Hasegawa I, Hada Y, Sakamoto T, Amano K, Takahashi H, Takahashi T, Suzuki J, Sugimoto T
Second Department of Internal Medicine, Faculty of Medicine, University of Tokyo.
J Cardiol. 1988 Jun;18(2):339-51.
Our previous study of mitral regurgitation in obstructive hypertrophic cardiomyopathy suggested that left ventricular outflow obstruction due to systolic anterior motion of the distal residual anterior mitral leaflet may hydrodynamically induce mid-systolic mitral regurgitation. To test this hypothesis, we examined whether drug-induced left ventricular outflow obstruction in dogs might cause mitral regurgitation. Dobutamine, 20-60 micrograms/kg/min, induced the obstruction due to mitral systolic anterior motion with mitral-septal contact in 11 of 18 dogs. Pulsed Doppler and contrast echocardiography demonstrated that mitral regurgitation was concomitantly induced in the 11 dogs. The regurgitation was prominent during mid-systole from the onset to the end of mitral-septal contact. Two-dimensional echocardiography showed reduction of the mitral annular dimension and anterior shifts of the mitral valve coaptation during drug infusion in the 11 dogs. Accordingly, the distal portion of the mitral valve, especially of its anterior leaflet, became residual, and moved anteriorly in early systole and protruded into the outflow tract during mid-systole. Catheter-tip pressure recordings simultaneous with two-dimensional echocardiographic observation revealed that the outflow pressure gradient occurred across the protruding distal residual mitral valve. The onset and the end of the pressure gradient were nearly simultaneous with those of the mitral-septal contact. After cessation of the infusion, the mid-systolic mitral regurgitation disappeared together with the obstruction. These results indicate a close relationship between left ventricular outflow obstruction and mid-systolic mitral regurgitation, and strongly support the hypothesis that the obstruction due to systolic anterior motion of the distal residual anterior mitral leaflet is responsible for mitral regurgitation.

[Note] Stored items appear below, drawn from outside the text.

(* ===== verification/NetData.v ===== *)
(** * Messages of the network

    [network/common/net_common.h], [net_data.h], [net_data.cpp] and the framing of
    [async_connection.cpp]: the packed headers of the messages, the measurements of an
    append in variable-length bytes, and a message on the stream of a socket.  Sockets
    themselves are not modelled; a stream is a list of bytes. *)

From Stdlib Require Import ZArith Lia String.
From stdpp Require Import base numbers list.
From S2P Require Import Prelude Float64 Meas Stat PageFormat.

Local Open Scope Z_scope.

(** ** Kinds, states and errors *)

Definition PROTOCOL_VERSION : Z := 1.

Inductive DATA_KINDS :=
| OK | ERR | HELLO | DISCONNECT | PING | PONG | APPEND | READ_INTERVAL | READ_TIMEPOINT | CURRENT_VALUE
| SUBSCRIBE.

Definition all_kinds : list DATA_KINDS :=
  [OK; ERR; HELLO; DISCONNECT; PING; PONG; APPEND; READ_INTERVAL; READ_TIMEPOINT; CURRENT_VALUE; SUBSCRIBE].

Definition kind_number (k : DATA_KINDS) : Z :=
  match k with
  | OK => 0 | ERR => 1 | HELLO => 2 | DISCONNECT => 3 | PING => 4 | PONG => 5 | APPEND => 6
  | READ_INTERVAL => 7 | READ_TIMEPOINT => 8 | CURRENT_VALUE => 9 | SUBSCRIBE => 10
  end.

(** [(DATA_KINDS)qh->kind]; [None] for the numbers that go to [default]. *)
Definition kind_of (n : Z) : option DATA_KINDS := if n <? 0 then None else all_kinds !! Z.to_nat n.

Inductive CLIENT_STATE := CONNECT | WORK | DISCONNETION_START | DISCONNECTED.

#[export] Instance CLIENT_STATE_eq_dec : EqDecision CLIENT_STATE.
Proof. solve_decision. Defined.
#[export] Instance DATA_KINDS_eq_dec : EqDecision DATA_KINDS.
Proof. solve_decision. Defined.

Inductive ERRORS := WRONG_PROTOCOL_VERSION | WRONG_QUERY_PARAM_FROM_GE_TO | APPEND_ERROR_CODE.

Definition error_number (e : ERRORS) : Z :=
  match e with WRONG_PROTOCOL_VERSION => 0 | WRONG_QUERY_PARAM_FROM_GE_TO => 1 | APPEND_ERROR_CODE => 2 end.

Definition state_to_string (st : CLIENT_STATE) : string :=
  match st with
  | WORK => "CLIENT_STATE::WORK"
  | DISCONNECTED => "CLIENT_STATE::DISCONNECTED"
  | DISCONNETION_START => "CLIENT_STATE::DISCONNETION_START"
  | CONNECT => "CLIENT_STATE::CONNECT"
  end.

Definition error_to_string (e : ERRORS) : string :=
  match e with
  | WRONG_PROTOCOL_VERSION => "ERRORS::WRONG_PROTOCOL_VERSION"
  | WRONG_QUERY_PARAM_FROM_GE_TO => "ERRORS::WRONG_QUERY_PARAM_FROM_GE_TO"
  | APPEND_ERROR_CODE => "ERRORS::APPEND_ERROR"
  end.

(** ** Headers *)

Record QueryHello_header := mkHello { he_kind : Z; he_version : Z; he_host_size : Z }.
(** [QueryOk_header] and [QueryHelloFromServer_header] *)
Record QueryOk_header := mkOk { ok_kind : Z; ok_id : Z }.
Record QueryError_header := mkError { er_kind : Z; er_id : Z; er_error_code : Z }.
Record QueryAppend_header := mkAppend { ap_kind : Z; ap_id : Z; ap_count : Z }.
Record QueryInterval_header := mkInterval {
  in_kind : Z; in_id : Z; in_from : Z; in_to : Z; in_flag : Z; in_ids_count : Z;
}.
Record QueryTimePoint_header := mkTimePoint {
  tp_kind : Z; tp_id : Z; tp_tp : Z; tp_flag : Z; tp_ids_count : Z;
}.
(** [QueryCurrentValue_header] and [QuerSubscribe_header] *)
Record QueryCurrentValue_header := mkCurrentValue { cv_kind : Z; cv_id : Z; cv_flag : Z; cv_ids_count : Z }.
Record PackHeader := mkPack { pk_id : Z; pk_count : Z }.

我们之前对梗阻性肥厚型心肌病二尖瓣反流的研究表明,远端残留二尖瓣前叶收缩期前向运动导致的左心室流出道梗阻可能在流体动力学上诱发收缩中期二尖瓣反流。为了验证这一假设,我们研究了犬类药物诱导的左心室流出道梗阻是否会导致二尖瓣反流。以20 - 60微克/千克/分钟的剂量静脉滴注多巴酚丁胺,在18只犬中有11只诱发了因二尖瓣收缩期前向运动及二尖瓣 - 室间隔接触所致的梗阻。脉冲多普勒和对比超声心动图显示,这11只犬同时出现了二尖瓣反流。在二尖瓣与室间隔接触的整个收缩中期,反流都很明显。二维超声心动图显示,在这11只犬静脉滴注药物期间,二尖瓣环尺寸减小,二尖瓣瓣叶闭合点向前移位。因此,二尖瓣的远端部分,尤其是前叶,变得残留,并在收缩早期向前移动,在收缩中期突入流出道。与二维超声心动图观察同步进行的导管尖端压力记录显示,流出道压力梯度出现在突出的远端残留二尖瓣上。压力梯度的起始和结束与二尖瓣 - 室间隔接触的起始和结束几乎同步。停止滴注后,收缩中期二尖瓣反流与梗阻一同消失。这些结果表明左心室流出道梗阻与收缩中期二尖瓣反流之间存在密切关系,并有力地支持了以下假设:远端残留二尖瓣前叶收缩期前向运动所致的梗阻是二尖瓣反流的原因。